**Task objective**
Please give the data again in full, precisely as it is written.

==============================

Lemma handleSearch_run st h :
  blank (city st) = false ->
  handleSearch st h =
  match backend net (h ++ search_prefix st) with
  | Resolved data =>
      (Normal tt,
       h ++ search_prefix st
         ++ [Settled weatherApi true; StateSet (setWeatherData (Some data));
             StateSet (setLoading false)])
  | Rejected e =>
      (Normal tt,
       h ++ search_prefix st
         ++ [Settled weatherApi false; ConsoleError city_label e;
             ConsoleError "Error fetching weather data:" e;
             StateSet (setError
                         (Some match response_error e with
                               | Some text => Home.text_or text "Failed to fetch weather data"
                               | None => message_of e
                               end));
             StateSet (setLoading false)])
  end.
Proof.
  intros Hb. unfold Home.handleSearch.
  assert (Ht : JS.to_boolean (VStr (JS.trim (city st))) = true).
  { cbn. destruct (String.eqb_spec (JS.trim (city st)) "") as [E|]; [|reflexivity].
    apply trim_empty in E. congruence. }
  rewrite Ht. cbn [negb].
  unfold bind at 1, call at 1. unfold bind at 1, call at 1.
  unfold try_finally, try_catch, bind at 1.
  rewrite getForecastByCity_run.
  replace ((h ++ [StateSet (setLoading true)]) ++ [StateSet (setError None)]
           ++ [city_request (city st) (Some (units st))])
    with (h ++ search_prefix st) by (unfold search_prefix; now rewrite <- app_assoc).
  replace (((h ++ [StateSet (setLoading true)]) ++ [StateSet (setError None)])
           ++ [city_request (city st) (Some (units st))])
    with (h ++ search_prefix st) by (unfold search_prefix; now rewrite <- !app_assoc).
  destruct (backend net (h ++ search_prefix st)) as [data|e].
  - unfold call. cbn [snd]. unfold search_prefix. now rewrite <- !app_assoc.
  - unfold bind, console_error.
    destruct (response_error e) as [text|]; unfold call; cbn [snd];
      unfold search_prefix; rewrite <- !app_assoc;
      try (destruct e; reflexivity); reflexivity.
Qed.

(** X7. A search with nothing in the box but white space does nothing at
    all: no request, no setter call, no console output. *)
Theorem handleSearch_blank_does_nothing st h :
  blank (city st) = true -> handleSearch st h = (Normal tt, h).
Proof.
  intros Hb. unfold Home.handleSearch.
  apply trim_empty in Hb. now rewrite Hb.
Qed.

(** X8. A search with anything else in the box issues one request, by city
    name, and the name it sends is the text of the box as typed, surrounding
    white space included. *)
Theorem handleSearch_sends_city_as_typed st h :
  blank (city st) = false ->
  requests (snd (handleSearch st h))
  = requests h ++ [Request weatherApi "/api/weather/forecast/city"
                     [("city", VStr (city st)); ("units", units_value (units st))]].
Proof.
  intros Hb. rewrite (handleSearch_run st h Hb).
  destruct (backend net _); cbn [snd]; rewrite requests_app; reflexivity.
Qed.


End Search.

(* ===================================================================== *)
(** ** The position button: [getLocationWeather] *)
(* ===================================================================== *)

Lemma rendered_silent st h :
  Forall (fun e => is_setter e = false) h -> rendered st h = st.
Proof.
  intros H. revert st. induction H as [|e h He _ IH]; intros st; [reflexivity|].
  unfold rendered. cbn. destruct e; try discriminate; apply IH.
Qed.

Lemma console_is_silent logs :
  Forall (fun e => is_console e = true) logs ->
  Forall (fun e => is_setter e = false) logs.
Proof. intros H. eapply Forall_impl; [exact H|]. now intros []. Qed.

Section Locate.

Variable parseFloat : value -> number.
Variable net : Network.

Abbreviation getLocationWeather := (Home.getLocationWeather parseFloat net).

(** The geocoding step adds one request, its settlement and console output
    at most. *)
Lemma getLocationFromCoords_shape latitude longitude h :
  exists locationInfo settled logs,
    WeatherService.getLocationFromCoords parseFloat net latitude longitude h
    = (Normal locationInfo,
       h ++ [geocode_request latitude longitude; Settled nominatimApi settled]
         ++ logs) /\
    Forall (fun e => is_console e = true) logs.
Proof.
  rewrite getLocationFromCoords_run.
  destruct (nominatim net _) as [data|e]; [destruct (located parseFloat data) as [info|e]|].
  - exists (Some info), true, []. split; [reflexivity|constructor].
  - exists None, true, [ConsoleError geocode_label e].
    split; [reflexivity|repeat constructor].
  - exists None, false, [ConsoleError geocode_label e].
    split; [reflexivity|repeat constructor].
Qed.

Lemma show_name_run data h :
  Home.show_name data h = (Normal tt, h ++ name_events data).
Proof.
  unfold Home.show_name, name_events. cbv zeta.
  destruct (JS.to_boolean _); [|unfold ret; now rewrite app_nil_r].
  now destruct (JS.opt_read _ _).
Qed.

(** For a name that is a text or falsy, the call recorded is the one that
    puts the text in the box. *)
Lemma name_events_text data :
  name_is_text data = true ->
  name_events data = match shown_name data with
                     | Some s => [StateSet (setCity s)]
                     | None => []
                     end.
Proof.
  unfold name_is_text, name_events, shown_name. cbv zeta.
  destruct (JS.opt_read _ _) as [| | b | n | text | l | o];
    try (intros H; apply negb_true_iff in H; now rewrite H).
  intros _. cbn. now destruct (String.eqb text "").
Qed.

Lemma name_events_silent data : requests (name_events data) = [].
Proof. unfold name_events. cbv zeta. now destruct (JS.to_boolean _). Qed.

==============================

**Answer for this exercise**
Lemma handleSearch_run st h :
  blank (city st) = false ->
  handleSearch st h =
  match backend net (h ++ search_prefix st) with
  | Resolved data =>
      (Normal tt,
       h ++ search_prefix st
         ++ [Settled weatherApi true; StateSet (setWeatherData (Some data));
             StateSet (setLoading false)])
  | Rejected e =>
      (Normal tt,
       h ++ search_prefix st
         ++ [Settled weatherApi false; ConsoleError city_label e;
             ConsoleError "Error fetching weather data:" e;
             StateSet (setError
                         (Some match response_error e with
                               | Some text => Home.text_or text "Failed to fetch weather data"
                               | None => message_of e
                               end));
             StateSet (setLoading false)])
  end.
Proof.
  intros Hb. unfold Home.handleSearch.
  assert (Ht : JS.to_boolean (VStr (JS.trim (city st))) = true).
  { cbn. destruct (String.eqb_spec (JS.trim (city st)) "") as [E|]; [|reflexivity].
    apply trim_empty in E. congruence. }
  rewrite Ht. cbn [negb].
  unfold bind at 1, call at 1. unfold bind at 1, call at 1.
  unfold try_finally, try_catch, bind at 1.
  rewrite getForecastByCity_run.
  replace ((h ++ [StateSet (setLoading true)]) ++ [StateSet (setError None)]
           ++ [city_request (city st) (Some (units st))])
    with (h ++ search_prefix st) by (unfold search_prefix; now rewrite <- app_assoc).
  replace (((h ++ [StateSet (setLoading true)]) ++ [StateSet (setError None)])
           ++ [city_request (city st) (Some (units st))])
    with (h ++ search_prefix st) by (unfold search_prefix; now rewrite <- !app_assoc).
  destruct (backend net (h ++ search_prefix st)) as [data|e].
  - unfold call. cbn [snd]. unfold search_prefix. now rewrite <- !app_assoc.
  - unfold bind, console_error.
    destruct (response_error e) as [text|]; unfold call; cbn [snd];
      unfold search_prefix; rewrite <- !app_assoc;
      try (destruct e; reflexivity); reflexivity.
Qed.

(** X7. A search with nothing in the box but white space does nothing at
    all: no request, no setter call, no console output. *)
Theorem handleSearch_blank_does_nothing st h :
  blank (city st) = true -> handleSearch st h = (Normal tt, h).
Proof.
  intros Hb. unfold Home.handleSearch.
  apply trim_empty in Hb. now rewrite Hb.
Qed.

(** X8. A search with anything else in the box issues one request, by city
    name, and the name it sends is the text of the box as typed, surrounding
    white space included. *)
Theorem handleSearch_sends_city_as_typed st h :
  blank (city st) = false ->
  requests (snd (handleSearch st h))
  = requests h ++ [Request weatherApi "/api/weather/forecast/city"
                     [("city", VStr (city st)); ("units", units_value (units st))]].
Proof.
  intros Hb. rewrite (handleSearch_run st h Hb).
  destruct (backend net _); cbn [snd]; rewrite requests_app; reflexivity.
Qed.


End Search.

(* ===================================================================== *)
(** ** The position button: [getLocationWeather] *)
(* ===================================================================== *)

Lemma rendered_silent st h :
  Forall (fun e => is_setter e = false) h -> rendered st h = st.
Proof.
  intros H. revert st. induction H as [|e h He _ IH]; intros st; [reflexivity|].
  unfold rendered. cbn. destruct e; try discriminate; apply IH.
Qed.

Lemma console_is_silent logs :
  Forall (fun e => is_console e = true) logs ->
  Forall (fun e => is_setter e = false) logs.
Proof. intros H. eapply Forall_impl; [exact H|]. now intros []. Qed.

Section Locate.

Variable parseFloat : value -> number.
Variable net : Network.

Abbreviation getLocationWeather := (Home.getLocationWeather parseFloat net).

(** The geocoding step adds one request, its settlement and console output
    at most. *)
Lemma getLocationFromCoords_shape latitude longitude h :
  exists locationInfo settled logs,
    WeatherService.getLocationFromCoords parseFloat net latitude longitude h
    = (Normal locationInfo,
       h ++ [geocode_request latitude longitude; Settled nominatimApi settled]
         ++ logs) /\
    Forall (fun e => is_console e = true) logs.
Proof.
  rewrite getLocationFromCoords_run.
  destruct (nominatim net _) as [data|e]; [destruct (located parseFloat data) as [info|e]|].
  - exists (Some info), true, []. split; [reflexivity|constructor].
  - exists None, true, [ConsoleError geocode_label e].
    split; [reflexivity|repeat constructor].
  - exists None, false, [ConsoleError geocode_label e].
    split; [reflexivity|repeat constructor].
Qed.

Lemma show_name_run data h :
  Home.show_name data h = (Normal tt, h ++ name_events data).
Proof.
  unfold Home.show_name, name_events. cbv zeta.
  destruct (JS.to_boolean _); [|unfold ret; now rewrite app_nil_r].
  now destruct (JS.opt_read _ _).
Qed.

(** For a name that is a text or falsy, the call recorded is the one that
    puts the text in the box. *)
Lemma name_events_text data :
  name_is_text data = true ->
  name_events data = match shown_name data with
                     | Some s => [StateSet (setCity s)]
                     | None => []
                     end.
Proof.
  unfold name_is_text, name_events, shown_name. cbv zeta.
  destruct (JS.opt_read _ _) as [| | b | n | text | l | o];
    try (intros H; apply negb_true_iff in H; now rewrite H).
  intros _. cbn. now destruct (String.eqb text "").
Qed.

Lemma name_events_silent data : requests (name_events data) = [].
Proof. unfold name_events. cbv zeta. now destruct (JS.to_boolean _). Qed.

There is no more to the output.